Most prior CB1/Cnr1 association studies use markers in the main coding exon 4 and 3′ flanking region. The restricted extent of linkage disequlibrium extending from variants found in this region clearly indicates that such markers might not display optimal sensitivity in excluding disease association with variants that lie in other exons. Assessments of the allelic frequencies of several of the polymorphisms studied here and of the patterns of linkage disequilibrium identified in several distinct populations also provide additional cautions for use of these CB1/Cnr1 locus markers. Stratification of the allelic frequencies of the CB1/Cnr1 3′ flanking sequence (AAT)n marker (Table 1) may be evident in comparing frequencies of its alleles in the different ethnic samples studied in the current report, the schizophrenic patients and controls studied by Ujike et al13 and the European- and African-American samples studied by Covault et al.43 Linkage disequilibria may also differ from population to population, as revealed in the LD analyses of data from our European-American and African-American samples.

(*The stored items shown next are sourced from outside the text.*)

(** X14. After the user's socket has disconnected, the HTTP controllers refuse
    that user's commands: nothing is recorded and nothing is published. *)
Theorem http_refuses_after_socket_disconnect (req : Request) (w : World) :
  forall handler, In handler [dispenseFood; dispenseWater; setTemperature] ->
  let w1 := exec (socket_disconnect (req_user req)) w in
  commands (exec (handler req) w1) = commands w /\
  wire (exec (handler req) w1) = wire w.
Proof.
  intros handler Hin. cbv zeta.
  set (w1 := exec (socket_disconnect (req_user req)) w).
  assert (commands w1 = commands w /\ wire w1 = wire w /\
          match primaryDevice (req_user req) w1 with
          | None => True
          | Some d => isOnline d = false
          end) as [Hc [Hw Hoff]].
  { destruct (primaryDevice (req_user req) w) as [d|] eqn:Hdev.
    - assert (w1 = log (RoomDeviceStatus (dev_id d) "offline")
                       (exec (Device_save_status (dev_id d) "offline") w)) as ->.
      { unfold w1, socket_disconnect. unfold primaryDevice in Hdev. rewrite exec_bind.
        change (exec (Device_find_userId (req_user req)) w) with w.
        change (result (Device_find_userId (req_user req)) w)
          with (filter (fun d => Nat.eqb (dev_userId d) (req_user req)) (devices w)).
        destruct (filter _ (devices w)) as [|d0 rest]; cbn [hd_error] in Hdev;
          [discriminate|].
        injection Hdev as ->. rewrite exec_bind. reflexivity. }
      destruct (save_status_primary (req_user req) "offline" d w Hdev) as [P _].
      split; [reflexivity|]. split; [reflexivity|].
      change (primaryDevice (req_user req) (log ?e ?x)) with (primaryDevice (req_user req) x).
      rewrite P. reflexivity.
    - destruct (socket_connection_status_none (req_user req) w Hdev) as [_ Hsame].
      unfold w1, exec. rewrite Hsame. cbn [snd]. rewrite Hdev. repeat split. }
  destruct (http_unavailable_device_no_command req w1 Hoff handler Hin) as [Hc' Hw'].
  split; congruence.
Qed.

Our findings that haplotypes toward the 5′ end of the CB1/Cnr1 gene's exons and introns distinguish European-American, African-American and Japanese substance abusers from control individuals provide a novel perspective on the areas of this gene that contain variants likely to alter its function. Interestingly, the most-strongly associated haplotypes extend only modest distances from the most-strongly abuse-associated marker, rs2023239 (hCV11600616). While the functional implications of this SNP and the other variants in this abuse-associated haplotype remain unknown, much of the data in this report provides a substrate for evaluating the effects that such haplotypes could have on CB1/Cnr1 expression and regulation. Allelic differences in CB1/Cnr1 expression and regulation are good candidates to play roles in producing differences in addiction vulnerabilities. Such associations are strengthened by our observations that the addiction-associated TAG haplotype is associated with significantly reduced expression of CB1/Cnr1 exon 3 RNA in human brain. Haplotype-dependent differences in levels of expression of a CB1/Cnr1 mRNA variant that displays its most prominent expression in brain areas more linked to reward and dopaminergic function, such as the ventral striatum, fit with ideas that CB1/Cnr1 expressed in these areas might play central roles in the rewards conferred by marijuana and addictive substances of other chemical classes.5, 8, 9, 40

Variation in CB1/Cnr1 expression in brain circuits important for aspects besides drug reward, including circuits contributing to ‘drug memories’ important for establishing addictions,3, 4, 44 could also contribute to addiction vulnerability. While CB1/Cnr1 agonists found in marijuana are often cited as ‘gateways’ to ultimate use of multiple classes of addictive substances,45, 46, effects of CB1/Cnr1 variation in reward and mnemonic circuits could also directly influence reward exerted by multiple substances. Psychostimulant actions can be changed by CB1/Cnr1 agonist and antagonists,47, 48, 49 for example. We have recently identified psychostimulant regulation of CB1/Cnr1 expression in striatum and midbrain in initial results (HI and GRU, in preparation). While it would be quite interesting to further evaluate the relationship between the CB1 variation and substance abuse subphenotypes including the substances preferred by each individual, the current samples provide only limited power for such analyses (see Figure 7 legend).

Despite the emphasis on variation in the present report, it is also clear that the CB1/Cnr1 gene displays substantial functional conservation. There is a relative paucity of common missense variants in the CB1/Cnr1 protein. Such conservation is consistent with the idea that CB1/Cnr1 is an important brain component that has evolutionarily important roles in neurotransmission/neuromodulation mediated via endogenous CB1/Cnr1 ligands and incidental roles as the site for marijuana actions. This biological and pharmacological importance makes careful study of the CB1/Cnr1 gene of continuing interest.